Pero nunca maduramos. Seguimos siendo niños; niños que promueven guerras sangrientas y duermen tan tranquilos; niños que se enrabietan y se apoderan de todos los recursos, aunque terminen estropeados en enormes almacenes; niños que juegan a la política, gobernado a los demás en propio beneficio.

O, quizá no seamos tan niños, y haya llegado el momento de evaluar la vida que llevamos; esa que no vivimos porque no nos dejan. Quizá sea el momento de parar nuestra carrera, aunque solo sea para observar la Naturaleza y emular sus principios.

Los animales y las plantas no piensan, pero jamás tuercen su conducta. Existe un imperativo natural; un equilibrio, para evitar interferencias entre ellos. Podemos afirmar que, la Naturaleza, no admite modificaciones en su configuración. Siempre es puntual en los procesos y sabia en sus resoluciones.

Cada año llega la primavera; las lluvias del invierno no omiten hidratar los campos; nunca faltó a su cita el amanecer, ni la noche se olvidó de otorgarnos el descanso. El ser humano no puede mejorar estas leyes, por muy avanzada que se encuentre la ciencia.

Hemos olvidado que somos una parte de esa Naturaleza que todo lo gobierna con leyes ancestrales y perfectas. Nosotros no creamos nada, solo comprendemos lo que ella nos enseña. Y, esa naturaleza, de la misma forma que cumple con responsabilidad la tarea de mantener actualizados los procesos, castiga contundentemente a quienes intentan cambiarlos.

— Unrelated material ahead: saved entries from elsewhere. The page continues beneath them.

(* ===== verification/Flows.v ===== *)
(** * Control flows of the kernel (os/src/task/processor.rs, task/mod.rs, context.rs)

    Each thread has a flow of control in the kernel, and so has the processor
    when no thread runs ([run_tasks], the idle flow).  [fstep] runs the scheduler
    of Sched.v on the registers and memory of Asm.v: where a thread gives the
    processor away, [schedule] switches to the idle flow, and where [run_tasks]
    finds a thread it switches to that one.  Between two switches a flow may do
    anything to the registers and to memory but write the contexts of others. *)
From S2P Require Import Prelude Sched SchedSafe Threads Asm.

(** ** What the steps of the scheduler do to the set of threads *)
Definition same_live (k k' : kst) : Prop := ∀ x, is_Some (status k' !! x) ↔ is_Some (status k !! x).
Lemma same_live_refl k : same_live k k.
Proof. done. Qed.
Lemma same_live_put k k' t st : is_Some (status k !! t) → status k' = <[t := st]> (status k) → same_live k k'.
Proof. intros Ht Hs x. rewrite Hs. by apply live_insert. Qed.
Definition stays_or_leaves (k k' : kst) : Prop :=
  same_live k k' ∧ (current k' = current k ∨ ∃ t, current k = Some t ∧ current k' = None).
Lemma stays k k' : same_live k k' → current k' = current k → stays_or_leaves k k'.
Proof. by split; [|left]. Qed.
Lemma leaves k k' t : same_live k k' → current k = Some t → current k' = None → stays_or_leaves k k'.
Proof. intros ? ? ?. split; [done|right; by exists t]. Qed.

Lemma waiter_live k t q : placed k → t ∈ queue_of k q → is_Some (status k !! t).
Proof. intros Hp Hq. exists Blocked. apply (pl_waiting _ Hp), waiting_in_queue. by exists q. Qed.
Lemma running_live k t : placed k → current k = Some t → is_Some (status k !! t).
Proof. intros Hp Hc. exists Running. by apply (pl_current _ Hp). Qed.

Lemma lock_kind k t m k' : is_Some (status k !! t) → current k = Some t → mutex_lock m k = Ok k' → stays_or_leaves k k'.
Proof.
  intros Hlive Hc. unfold mutex_lock, spin_lock, blocking_lock, suspend_current_and_run_next, block_current_and_run_next, take_current_task, current_task.
  destruct (mutex_list k !! m) as [[[l|l q]|]|]; [| |done..]; destruct l; cbn [current set_mutexes]; rewrite ?Hc; cbn; intros [= <-];
    ((by apply stays) || (eapply leaves; [|done|done]; eapply same_live_put; [exact Hlive|done])).
Qed.
Section kinds.
Context (k : kst) (t : Z) (Hp : placed k) (Hc : current k = Some t).
Lemma unlock_kind m k' : mutex_unlock m k = Ok k' → same_live k k' ∧ current k' = current k.
Proof.
  unfold mutex_unlock, spin_unlock, blocking_unlock. destruct (mutex_list k !! m) as [[[l|l q]|]|] eqn:Hm; [by intros [= <-]| |done..].
  destruct l; [|done]. destruct q as [|w q]; cbn; intros [= <-]; [done|split; [|done]].
  eapply same_live_put; [|done]. apply (waiter_live k w (QM m) Hp). cbn. rewrite Hm. by left.
Qed.
Lemma up_kind i k' : semaphore_up i k = Ok k' → stays_or_leaves k k'.
Proof.
  unfold semaphore_up. destruct (semaphore_list k !! i) as [[[n q]|]|] eqn:Hi; [|done..]. destruct q as [|w q]; intros [= <-]; [by apply stays|].
  apply stays; [|done]. eapply same_live_put; [|done]. apply (waiter_live k w (QS i) Hp). cbn. rewrite Hi. by left.
Qed.
Lemma down_kind i k' : semaphore_down i k = Ok k' → stays_or_leaves k k'.
Proof.
  unfold semaphore_down, block_current_and_run_next, take_current_task, current_task.
  destruct (semaphore_list k !! i) as [[[n q]|]|] eqn:Hi; [|done..]. case_match; [|intros [= <-]; by apply stays].
  rewrite Hc. cbn. rewrite Hc. intros [= <-]. eapply leaves; [|done|done]. eapply same_live_put; [by apply (running_live k t)|done].
Qed.
Lemma signal_kind c k' : condvar_signal c k = Ok k' → stays_or_leaves k k'.
Proof.
  unfold condvar_signal. destruct (condvar_list k !! c) as [[[q]|]|] eqn:Hi; [|done..]. destruct q as [|w q]; intros [= <-]; [by apply stays|].
  apply stays; [|done]. eapply same_live_put; [|done]. apply (waiter_live k w (QC c) Hp). cbn. rewrite Hi. by left.
Qed.
Lemma wait_kind c m k' : condvar_wait c m k = Ok k' → stays_or_leaves k k'.
Proof.
  unfold condvar_wait. destruct (mutex_unlock m k) as [k1|] eqn:Hu; [|done]. destruct (unlock_kind m k1 Hu) as [Hl Hc1]. cbn.
  destruct (condvar_list k1 !! c) as [[[q]|]|]; [|done..]. unfold block_current_and_run_next, take_current_task, current_task. rewrite Hc1, Hc. cbn. rewrite Hc1, Hc.
  intros [= <-]. eapply leaves; [|done|done]. intros x. cbn. rewrite live_insert; [apply Hl|]. apply Hl. by apply (running_live k t).
Qed.
Lemma sleep_kind now ms k' : sys_sleep now ms k = Ok k' → stays_or_leaves k k'.
Proof. intros Hs. destruct (sleep_effect k t now ms k' Hp Hc Hs) as (Hm & Hc' & _). eapply leaves; [exact (mv_live _ _ _ Hm)|done|done]. Qed.
Lemma yield_kind c k' : suspend_current_and_run_next c k = Ok k' → stays_or_leaves k k'.
Proof. intros Hs. destruct (suspend_effect k t c k' Hp Hc Hs) as (Hm & Hc' & _). eapply leaves; [exact (mv_live _ _ _ Hm)|done|done]. Qed.
End kinds.

Lemma lstep_kinds k cs k' cs' : inv k cs → lstep None (k, cs) (k', cs') →
  (∃ t, status k !! t = None ∧ (∀ m, (t, m) ∉ cs) ∧ k' = spawn t k ∧ cs' = cs) ∨
  (∃ t, current k = Some t ∧ exit_current k = Ok k' ∧ cs' = cs) ∨ stays_or_leaves k k'.
Proof.
  intros Hi Hs. pose proof (in_placed _ _ Hi) as Hp. inversion Hs; subst; clear Hs.
  - right; right. by eapply yield_kind.
  - right. left. by eexists.
  - left. by eexists.
  - right; right. eapply lock_kind; [by apply (running_live k t)|done|done].
  - right; right. apply stays; by eapply unlock_kind.
  - right; right. by eapply up_kind.
  - right; right. by eapply down_kind.
  - right; right. by eapply signal_kind.
  - right; right. by eapply wait_kind.
  - right; right. by eapply sleep_kind.
  - right; right. apply stays; [intros x; by apply (timer_effect k cs' now Hi)|]. by apply (check_timer_inv k cs' now Hi).
  - right; right. apply stays; [|]; unfold sys_mutex_create; by case_match.
  - right; right. apply stays; [|]; unfold sys_semaphore_create; by case_match.
  - right; right. apply stays; [|]; unfold sys_condvar_create; by case_match.
Qed.

Lemma dispatch_kind k cs t k1 k2 : inv k cs → run_task k = Some (t, k1) → resume t k1 = Ok k2 →
  is_Some (status k !! t) ∧ same_live k k2 ∧ (current k2 = Some t ∨ current k2 = None).
Proof.
  intros Hi Hr Hres. unfold run_task, fetch_task in Hr. destruct (ready_queue k) as [|t' q] eqn:Hq; [done|]. injection Hr as -> <-.
  assert (is_Some (status k !! t)) as Ht by (exists Ready; apply (pl_ready _ (in_placed _ _ Hi)); rewrite Hq; by left).
  set (k1 := set_current _ _) in *. assert (same_live k k1) as H1 by (by eapply same_live_put).
  split; [done|]. assert (stays_or_leaves k1 k2) as [H2 Hc].
  { unfold resume in Hres. destruct (conts k1 !! t) as [[|m|m|m]|];
      try (injection Hres as <-; by apply stays); (eapply lock_kind; [by apply H1|done|done]). }
  split; [intros x; rewrite (H2 x); apply H1|]. destruct Hc as [->|(? & _ & ->)]; [by left|by right].
Qed.

(** ** Events of the flows: [None] is the idle flow *)
Inductive event :=
| Made (f : option Z) (c : TaskContext)   (* the context of a new thread is written *)
| Gave (f : option Z) (c : TaskContext)   (* the flow calls [__switch] with these registers *)
| Got (f : option Z) (c : TaskContext)    (* the flow continues with these registers *)
| Gone (f : option Z).                    (* the thread has exited *)
Definition about (e : event) : option Z := match e with Made f _ | Gave f _ | Got f _ | Gone f => f end.
Definition last_about (evs : list event) (f : option Z) : option event := last (filter (λ e, about e = f) evs).
(** The last thing that happened to [f] is that it was left with registers [c]. *)
Definition waiting (evs : list event) (f : option Z) (c : TaskContext) : Prop :=
  last_about evs f = Some (Gave f c) ∨ last_about evs f = Some (Made f c).
(** Whenever a flow continues, it is with the registers it was left with. *)
Definition resumed (evs : list event) : Prop := ∀ pre f c post, evs = pre ++ Got f c :: post → waiting pre f c.

Lemma last_about_snoc evs e f : last_about (evs ++ [e]) f = if decide (about e = f) then Some e else last_about evs f.
Proof.
  unfold last_about. rewrite filter_app. destruct (decide (about e = f)) as [E|E].
  - rewrite filter_cons_True, filter_nil by done. apply last_snoc.
  - rewrite filter_cons_False, filter_nil by done. by rewrite app_nil_r.
Qed.
Lemma waiting_other evs e f c : about e ≠ f → waiting evs f c → waiting (evs ++ [e]) f c.
Proof. intros Hne. unfold waiting. by rewrite last_about_snoc, decide_False by done. Qed.
Lemma resumed_snoc evs e : resumed evs → (∀ f c, e = Got f c → waiting evs f c) → resumed (evs ++ [e]).
Proof.
  intros Hr He pre f c post Heq. destruct (decide (post = [])) as [->|Hne].
  - apply app_inj_tail in Heq as [-> ->]. by apply He.
  - destruct (exists_last Hne) as (post' & e' & ->).
    change (Got f c :: post' ++ [e']) with ((Got f c :: post') ++ [e']) in Heq.
    rewrite app_assoc in Heq. apply app_inj_tail in Heq as [-> _]. by eapply Hr.
Qed.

Tal ocurre, por ejemplo, con las personas. Creemos conquistar el mundo por el hecho de conocerlo. Pero es un error transformar ese conocimiento en una propiedad, como si de cosas se tratara. La vanidad con que proclamamos nuestros saberes, nos empobrece. Y, la Naturaleza nos recuerda que, no adquirimos las cosas; que son estas quienes nos atrapan en sus redes cuando no las utilizamos como medios para fines lícitos.